━━━ Data for processing ━━━

(** Another post. *)
Lemma post_keeps env randomId s form st : in_time env -> randomId <> oe_id e -> kept st ->
  kept (postBreakGlassUpdate sha256Base64Url env randomId s form st).2.
Proof using L.
  intros Henv Hid H. unfold postBreakGlassUpdate.
  destruct (check_post _ env randomId s form st) as [[x listed]|error] eqn:E; [|done].
  apply checked_facts in E as (_ & Hx & _ & _ & _ & Hlist). unfold kvPut. destruct (kvPut_fails env _); [done|].
  cbn [snd]. apply remember_keeps; [done| |].
  - destruct H as [Hc Ho]. split; [done|]. intros key e'. cbn [kv]. rewrite map_get_set. destruct (decide _) as [_|_]; [|apply Ho].
    cbn. rewrite entry_json_reads. intros [= <-]. congruence.
  - intros y [Hy| ->%list_elem_of_singleton]%elem_of_app; [|congruence].
    apply (listed_own env (sn_pageId s) st listed); [apply H|done|done].
Qed.

(** The requests a colo answers after the post. *)
Inductive colo_step : Stores -> Stores -> Prop :=
  | visit env hostname path st : in_time env -> colo_step st (handleRequest toLowerCase env hostname path st).2
  | other_post env randomId s form st : in_time env -> randomId <> oe_id e ->
      colo_step st (postBreakGlassUpdate sha256Base64Url env randomId s form st).2.

Lemma steps_keep st st' : rtc colo_step st st' -> kept st -> kept st'.
Proof using L.
  induction 1 as [|st st' st'' Hs _ IH]; [done|]. intros Hk. apply IH.
  inversion Hs; subst; [by apply request_keeps|by apply post_keeps].
Qed.

Lemma post_is_kept env randomId s form st st' : (forall key e', map_get key (kv st) ≫= decodeStatusPageOverlayEntryJson = Some e' ->
    oe_id e' <> randomId) -> cachePut_fails env overlay_slot = false -> sn_pageId s = pageId ->
  postBreakGlassUpdate sha256Base64Url env randomId s form st = (Ok e, st') -> kept st'.
Proof using L.
  intros Hfresh Hput Hpage. unfold postBreakGlassUpdate.
  destruct (check_post _ env randomId s form st) as [[x listed]|error] eqn:E; [|done].
  apply checked_facts in E as (_ & Hx & _ & _ & _ & Hlist). unfold kvPut. destruct (kvPut_fails env _); [done|].
  intros [= -> <-]. cbn [rememberOverlay snd]. rewrite Hpage. fold overlay_slot. unfold cachePut. rewrite Hput. split.
  - eexists _, _. unfold cached_overlay. cbn [cache]. rewrite map_get_set_eq. cbn. rewrite overlay_json_reads.
    split; [done|]. apply elem_of_app. left. apply elem_of_app. right. by left.
  - intros key e'. cbn [kv]. rewrite map_get_set. destruct (decide _) as [_|_]; [|by intros H1%Hfresh H2; congruence].
    cbn. rewrite entry_json_reads. by intros [= <-].
Qed.
End Visible.

(** C7: a posted update stays on the page of its colo. Provided the cache of the
    colo took the write of the post and its overlay can be read while requests
    are answered, and for the two minutes in which the listing of the store may
    lag behind the write, every view of any snapshot of the page shows the
    update, whatever the colo answers in between: visits of any page and other
    posts (identifiers are drawn once), with listings that miss the new key or
    fail, with further writes to the cache that fail, and with the two stores up
    or down. *)
Theorem posted_update_stays_visible {J : StatusJson} {L : StatusJsonLaws} toLowerCase sha256Base64Url env randomId s form st
    e st1 st2 later snapshot
    (Hfresh : forall key e', map_get key (kv st) ≫= decodeStatusPageOverlayEntryJson = Some e' -> oe_id e' <> randomId)
    (Hput : cachePut_fails env (overlay_slot (sn_pageId s)) = false)
    (Hpost : postBreakGlassUpdate sha256Base64Url env randomId s form st = (Ok e, st1))
    (Hsteps : rtc (colo_step toLowerCase sha256Base64Url (sn_pageId s) e) st1 st2) (Htime : in_time (sn_pageId s) e later) :
  oe_id e ∈ importedEntryIds (applyOverlay snapshot (loadOverlay later (sn_pageId s) st2).1).
Proof.
  apply applied_ids, load_shows; [done|]. eapply steps_keep; [done|]. by eapply post_is_kept.
Qed.

(** ** A codec *)

#[export] Instance incident_status_countable : Countable incident_status.
Proof.
  apply (inj_countable' (fun s => match s with investigating => 0 | identified => 1 | monitoring => 2 | resolved => 3 | scheduled => 4
    | in_progress => 5 | completed => 6 end : Z)
    (fun n => if n =? 0 then investigating else if n =? 1 then identified else if n =? 2 then monitoring else if n =? 3 then resolved
      else if n =? 4 then scheduled else if n =? 5 then in_progress else completed)).
  by intros [].
Defined.

#[export] Instance incident_impact_countable : Countable incident_impact.
Proof.
  apply (inj_countable' (fun s => match s with i_none => 0 | i_minor => 1 | i_major => 2 | i_critical => 3 end : Z)
    (fun n => if n =? 0 then i_none else if n =? 1 then i_minor else if n =? 2 then i_major else i_critical)).
  by intros [].
Defined.

#[export] Instance overlay_entry_eq_dec : EqDecision StatusPageOverlayEntry.
Proof. solve_decision. Defined.

#[export] Instance overlay_entry_countable : Countable StatusPageOverlayEntry.
Proof.
  apply (inj_countable' (fun e => (oe_id e, oe_at e, oe_incidentId e, oe_title e, (oe_status e, oe_impact e, oe_body e, oe_componentIds e)))
    (fun '(id, at_, incident, title, (status, impact, body, components)) =>
       {| oe_id := id; oe_at := at_; oe_incidentId := incident; oe_title := title; oe_status := status; oe_impact := impact;
          oe_body := body; oe_componentIds := components |})).
  by intros [].
Defined.

(** The bits of a number as a text. *)
Fixpoint bits (p : positive) : string :=
  match p with xH => EmptyString | xO p => String "0" (bits p) | xI p => String "1" (bits p) end.

Fixpoint of_bits (s : string) : positive :=
  match s with
  | EmptyString => xH
  | String c s => if bool_decide (c = "0"%char) then xO (of_bits s) else xI (of_bits s)
  end.

Lemma of_bits_bits p : of_bits (bits p) = p.
Proof. induction p as [p IH|p IH|]; cbn; by rewrite ?IH. Qed.

Definition bit_json : StatusJson :=
  {| decodeStatusPageSnapshotJson := fun _ => Some acme_snapshot;
     decodeStatusPageOverlayEntryJson := fun s => decode (of_bits s);
     decodeStatusPageHeartbeatJson := fun _ => None;
     decodeOverlayJson := fun s => decode (of_bits s);
     overlay_entry_json := fun e => bits (encode e);
     overlay_json := fun l => bits (encode l) |}.

Lemma bit_json_laws : @StatusJsonLaws bit_json.
Proof. split; intros; cbn; by rewrite of_bits_bits, decode_encode. Qed.

(** ** A page in an outage *)

Definition acme_id : string := "0d7a3b1e-55aa-4c0f-9e1b-000000000001".

Definition env_at (now : Z) (down : bool) (keys : option (list string)) : StatusEnv :=
  {| nowMs := now; kvGet_fails := fun _ => down; kvPut_fails := fun _ => down; kv_keys := fun _ => keys;
     r2_fails := fun _ => down; cacheGet_fails := fun _ => false; cachePut_fails := fun _ => false |}.

Definition warm : Stores :=
  {| kv := []; r2 := [];
     cache := [(cacheKey "host" "status.acme.dev", {| cv_value := acme_id; cv_storedAt := 0 |});
               (cacheKey "snapshot" acme_id, {| cv_value := EmptyString; cv_storedAt := 0 |})] |}.

Lemma outage_serves_last_copy_witness :
  (@handleRequest (fun s => s) bit_json (env_at 700000 true None) "status.acme.dev" "/" warm).1 =
  page {| tg_pageId := acme_id; tg_basePath := EmptyString; tg_path := "/"; tg_slug := None |}
       {| pv_snapshot := acme_snapshot; pv_freshness := delayed 5000 |}.
Proof.
  destruct (@outage_serves_last_copy (fun s => s) bit_json (env_at 700000 true None) "status.acme.dev" "/" warm
    {| cv_value := acme_id; cv_storedAt := 0 |} {| cv_value := EmptyString; cv_storedAt := 0 |} acme_id acme_snapshot)
    as [H _]; [done|done|by vm_compute|by vm_compute|by vm_compute|done|]. rewrite H. by vm_compute.
Defined.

━━━

= Work instruction =
Could you restate, word for word, the lines above from the one with "- destruct H" to the one with "- intros y [Hy|", both included?

= Result for this task =
  - destruct H as [Hc Ho]. split; [done|]. intros key e'. cbn [kv]. rewrite map_get_set. destruct (decide _) as [_|_]; [|apply Ho].
    cbn. rewrite entry_json_reads. intros [= <-]. congruence.
  - intros y [Hy| ->%list_elem_of_singleton]%elem_of_app; [|congruence].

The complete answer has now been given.